WORK TASK: In the listing below, print exactly the lines between the line holding "End Refinement." and the line holding "pose proof (ns_layout", inclusive, and no more.

DATA FOR REVIEW:

(* ===== verification/NatSpec.v ===== *)
(** * What a NAT table promises: a finite map from rule handles to translations

    [rules nt] is the map the two tables of [nt] stand for.  Adding a rule
    inserts it under a fresh handle or leaves the map as it was; deleting a
    rule removes its handle.  The chains, the index table and the place
    holders are invisible in the map. *)
From S2P Require Import Prelude Bitfield Chain Table TableFacts TableDma.
From S2P Require Import TableInsert TableDelete TableHold TableHandle.
From S2P Require Import NatRule NatRuleFacts Env NatTable NatOps NatWf NatAdd NatDel.

(** ** Translations *)

Record nat_flow := mk_flow {
  fl_private_ip : Z; fl_private_port : Z; fl_protocol : Z; fl_public_port : Z;
  fl_target_ip : Z; fl_target_port : Z; fl_pdn_index : Z; fl_uc_activation_index : Z;
  fl_s : Z; fl_ucp : Z; fl_dst_only : Z; fl_src_only : Z;
  fl_ip_chksum : Z; fl_tcp_udp_chksum : Z;
  fl_redirect : Z; fl_enable : Z; fl_time_stamp : Z
}.

#[export] Instance nat_flow_eq_dec : EqDecision nat_flow.
Proof. solve_decision. Defined.

(** What a record of the NAT table says. *)
Definition decode (e : Z) : nat_flow :=
  mk_flow (getf private_ip e) (getf private_port e) (getf protocol e) (getf public_port e)
    (getf target_ip e) (getf target_port e) (getf pdn_index e) (getf uc_activation_index e)
    (getf s_bit e) (getf ucp e) (getf dst_only e) (getf src_only e)
    (getf ip_chksum e) (getf tcp_udp_chksum e)
    (getf redirect e) (getf enable e) (getf time_stamp e).

(** What a client's rule asks for on a PDN with the given public address. *)
Definition flow_of (pub : Z) (r : ipa_nat_ipv4_rule) : nat_flow :=
  mk_flow (u_private_ip r) (u_private_port r) (u_protocol r) (u_public_port r)
    (u_target_ip r) (u_target_port r) (u_pdn_index r) (u_uc_activation_index r mod 2 ^ 13)
    (Z.b2z (u_s r)) (Z.b2z (u_ucp r)) (Z.b2z (u_dst_only r)) (Z.b2z (u_src_only r))
    (u16 (ipa_nati_calc_ip_cksum pub (u_private_ip r)))
    (if (IPPROTO_TCP =? u_protocol r) || (IPPROTO_UDP =? u_protocol r)
     then u16 (ipa_nati_calc_tcp_udp_cksum pub (u_public_port r) (u_private_ip r) (u_private_port r))
     else 0)
    0 1 (u_time_stamp r mod 2 ^ 24).

(** ** The map of a table *)

Definition rule_at (nt : ipa_nat_ip4_table_cache) : Z -> option (Z * nat_flow) :=
  table_rule_at nat_entry_interface dead decode (table nt).

Definition rules (nt : ipa_nat_ip4_table_cache) : gmap Z nat_flow :=
  table_rules nat_entry_interface dead decode (table nt).

#[local] Opaque getf setf MakeEntryHdl.

Lemma decode_kept e e' : same_fields kept_fields e e' -> decode e' = decode e.
Proof.
  intros H. unfold same_fields, kept_fields, rule_fields in H. cbn [app] in H.
  rewrite !Forall_cons in H. unfold decode.
  destruct H as (-> & -> & -> & -> & -> & -> & -> & -> & -> & -> & -> & -> & -> & -> & -> & -> & -> & _).
  done.
Qed.

Lemma decode_rule ps r pdn e :
  rule_matches ps r e -> ps.[u_pdn_index r] = Some pdn -> table_entry_is_valid e = true ->
  getf redirect e = 0 -> getf time_stamp e = u_time_stamp r mod 2 ^ 24 ->
  decode e = flow_of (public_ip pdn) r.
Proof.
  unfold decode.
  intros (-> & -> & -> & -> & -> & -> & -> & -> & -> & -> & -> & -> & p & Hp & E1 & E2) Hp' Hv Hr Ht.
  assert (p = pdn) as -> by congruence.
  assert (He : getf enable e = 1).
  { unfold table_entry_is_valid in Hv. apply negb_true_iff, Z.eqb_neq in Hv.
    pose proof (getf_range enable e ltac:(field_side)) as H. cbn in H. lia. }
  unfold flow_of. by rewrite E1, E2, Hr, He, Ht.
Qed.

Lemma rule_at_live nt i p :
  rule_at nt i = Some p <-> exists e, live nt i e /\ p = (MakeEntryHdl (table nt) i, decode e).
Proof. apply (table_rule_at_live nat_entry_interface dead decode). Qed.

Lemma live_unique nt i e e' : live nt i e -> live nt i e' -> e = e'.
Proof. intros (H & _) (H' & _). congruence. Qed.

Lemma rule_hdl_inj nt i j ei ej :
  wf_nat_shape nt -> live nt i ei -> live nt j ej ->
  MakeEntryHdl (table nt) i = MakeEntryHdl (table nt) j -> i = j.
Proof.
  intros Hs (Hi & _) (Hj & _).
  apply (table_hdl_inj nat_entry_interface nat_layout nat_meta_ok _ _ _ ei ej
           (ns_layout _ Hs) (ns_hdl _ Hs) Hi Hj).
Qed.

Lemma lookup_rules nt h v :
  wf_nat_shape nt ->
  rules nt !! h = Some v
  <-> exists i e, live nt i e /\ h = MakeEntryHdl (table nt) i /\ v = decode e.
Proof.
  intros Hs. apply (lookup_table_rules nat_entry_interface nat_layout nat_meta_ok dead decode);
    [apply (ns_layout _ Hs)|apply (ns_hdl _ Hs)].
Qed.

(** ** The operations refine the map *)

Section Refinement.
Context (nt nt' : ipa_nat_ip4_table_cache).
Hypothesis (Hs : wf_nat_shape nt) (Hs' : wf_nat_shape nt').

Lemma rules_inserted ps r pdn v token hdl :
  ps.[u_pdn_index r] = Some pdn ->
  rule_inserted ps r v (public_ip pdn) token nt nt' hdl ->
  rules nt !! hdl = None /\ rules nt' = <[hdl := flow_of (public_ip pdn) r]> (rules nt).
Proof.
  intros Hp (i & e & -> & _ & Ha & Hm & Ht & Hr & _ & Hsh & _).
  assert (Hd : decode e = flow_of (public_ip pdn) r)
    by (eapply decode_rule; [..|apply Ha| |]; done).
  rewrite <- Hd. apply (table_rules_inserted nat_entry_interface nat_layout nat_meta_ok dead decode
    (same_fields kept_fields) decode_kept _ _ (ns_layout _ Hs) (ns_layout _ Hs') (ns_hdl _ Hs) Hsh i e Ha).
Qed.

Lemma rules_deleted i e :
  live nt i e -> rule_deleted nt nt' i ->
  rules nt' = delete (MakeEntryHdl (table nt) i) (rules nt).
Proof.
  intros Hi (Hno & Hk & Hb & Hsh & _).
  by apply (table_rules_deleted nat_entry_interface nat_layout nat_meta_ok dead decode
    (same_fields kept_fields) decode_kept _ _ (ns_layout _ Hs) (ns_layout _ Hs') (ns_hdl _ Hs) Hsh i e (proj1 Hi)).
Qed.

Lemma rules_same_table : table nt' = table nt -> rules nt' = rules nt.
Proof. intros E. unfold rules. by rewrite E. Qed.
End Refinement.

Lemma rules_none nt : wf_nat_shape nt -> (forall i x, ~ live nt i x) -> rules nt = ∅.
Proof.
  intros Hs. apply (table_rules_none nat_entry_interface nat_layout nat_meta_ok dead decode);
    [apply (ns_layout _ Hs)|apply (ns_hdl _ Hs)].
Qed.

Section Operations.
Context {K : Type} {E : IpaEnv K} {laws : IpaEnvLaws K}.
Context (c : ipa_nat_cache) (d : ipa_descriptor) (nt : ipa_nat_ip4_table_cache).
Hypothesis (Hd : ipa_desc c = Some d) (Hwf : wf_nat nt).

Lemma add_refines ps r pdn token (k : K) :
  ps.[u_pdn_index r] = Some pdn -> u_pdn_index r < IPA_MAX_PDN_NUM -> wf_user_rule r ->
  u_protocol r <> IPAHAL_NAT_INVALID_PROTOCOL ->
  exists ret hdl token' nt' k',
    add_ipv4_rule_locked c nt ps r token k = Some (ret, hdl, token', nt', k')
    /\ wf_nat nt' /\ mem_desc nt' = mem_desc nt /\ nmi (table nt') = nmi (table nt) /\ ret <= 0
    /\ (ret = 0 -> rules nt !! hdl = None /\ VALID_RULE_HDL hdl = true
                   /\ rules nt' = <[hdl := flow_of (public_ip pdn) r]> (rules nt))
    /\ (ret <> 0 -> hdl = 0 /\ rules nt' = rules nt).
Proof.
  intros Hp Hlt Hu Hpr.
  destruct (add_rule_spec c d nt ps pdn r Hd Hwf Hp Hlt Hu Hpr token k)
    as (ret & hdl & token' & nt' & k' & Ea & [(-> & Hwf' & Hi)|(Hr & -> & Hrb)]);
    eexists _, _, _, _, _; (split; [exact Ea|]).
  - destruct (rules_inserted nt nt' (nw_shape _ Hwf) (nw_shape _ Hwf') _ _ _ _ _ _ Hp Hi) as [H1 H2].
    destruct Hi as (i & e & -> & Hi & _ & _ & _ & _ & Hmd & Hsh & _).
    split_and!; try done; try lia; [apply Hsh|].
    intros _. split_and!; try done. pose proof (nw_shape _ Hwf) as Hs.
    pose proof (ns_layout _ Hs) as Hl. pose proof (ns_hdl _ Hs) as (B1 & B2 & B3).
    pose proof (wl_base _ _ _ _ Hl). pose proof (wl_expn _ _ _ _ Hl). pose proof (wl_tot _ _ _ _ Hl).
    apply MakeEntryHdl_valid; (done || lia).
  - destruct Hrb as (Hwf' & Ht & Hmd & _). split_and!; try done; try lia; [by rewrite Ht|].
    intros _. split; [done|]. by apply rules_same_table.
Qed.

Lemma del_refines hdl (k : K) :
  is_Some (rules nt !! hdl) ->
  exists ret nt' k',
    del_ipv4_rule_locked c nt hdl k = Some (ret, nt', k')
    /\ (ret = 0 \/ ret = - EIO) /\ mem_desc nt' = mem_desc nt
    /\ (ret = 0 -> wf_nat nt' /\ rules nt' = delete hdl (rules nt)
                   /\ nmi (table nt') = nmi (table nt)).
Proof.
  intros [v Hv]. apply lookup_rules in Hv as (i & e & Hi & -> & _); [|apply (nw_shape _ Hwf)].
  destruct (del_rule_spec c d nt i e k Hd Hwf Hi)
    as (ret & nt' & k' & Ed & [(-> & Hwf' & Hdel)|(-> & Hnt)]);
    eexists _, _, _; (split; [exact Ed|]).
  - split; [by left|]. split; [apply Hdel|]. intros _. split; [done|].
    split; [apply (rules_deleted nt nt' (nw_shape _ Hwf) (nw_shape _ Hwf') i e Hi Hdel)|apply Hdel].
  - split; [by right|]. split; [|done]. by destruct Hnt as [->|(i2 & e2 & _ & _ & _ & ->)].
Qed.
End Operations.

REPLY TO THE TASK:
End Refinement.

Lemma rules_none nt : wf_nat_shape nt -> (forall i x, ~ live nt i x) -> rules nt = ∅.
Proof.
  intros Hs. apply (table_rules_none nat_entry_interface nat_layout nat_meta_ok dead decode);
    [apply (ns_layout _ Hs)|apply (ns_hdl _ Hs)].
Qed.

Section Operations.
Context {K : Type} {E : IpaEnv K} {laws : IpaEnvLaws K}.
Context (c : ipa_nat_cache) (d : ipa_descriptor) (nt : ipa_nat_ip4_table_cache).
Hypothesis (Hd : ipa_desc c = Some d) (Hwf : wf_nat nt).

Lemma add_refines ps r pdn token (k : K) :
  ps.[u_pdn_index r] = Some pdn -> u_pdn_index r < IPA_MAX_PDN_NUM -> wf_user_rule r ->
  u_protocol r <> IPAHAL_NAT_INVALID_PROTOCOL ->
  exists ret hdl token' nt' k',
    add_ipv4_rule_locked c nt ps r token k = Some (ret, hdl, token', nt', k')
    /\ wf_nat nt' /\ mem_desc nt' = mem_desc nt /\ nmi (table nt') = nmi (table nt) /\ ret <= 0
    /\ (ret = 0 -> rules nt !! hdl = None /\ VALID_RULE_HDL hdl = true
                   /\ rules nt' = <[hdl := flow_of (public_ip pdn) r]> (rules nt))
    /\ (ret <> 0 -> hdl = 0 /\ rules nt' = rules nt).
Proof.
  intros Hp Hlt Hu Hpr.
  destruct (add_rule_spec c d nt ps pdn r Hd Hwf Hp Hlt Hu Hpr token k)
    as (ret & hdl & token' & nt' & k' & Ea & [(-> & Hwf' & Hi)|(Hr & -> & Hrb)]);
    eexists _, _, _, _, _; (split; [exact Ea|]).
  - destruct (rules_inserted nt nt' (nw_shape _ Hwf) (nw_shape _ Hwf') _ _ _ _ _ _ Hp Hi) as [H1 H2].
    destruct Hi as (i & e & -> & Hi & _ & _ & _ & _ & Hmd & Hsh & _).
    split_and!; try done; try lia; [apply Hsh|].
    intros _. split_and!; try done. pose proof (nw_shape _ Hwf) as Hs.
    pose proof (ns_layout _ Hs) as Hl. pose proof (ns_hdl _ Hs) as (B1 & B2 & B3).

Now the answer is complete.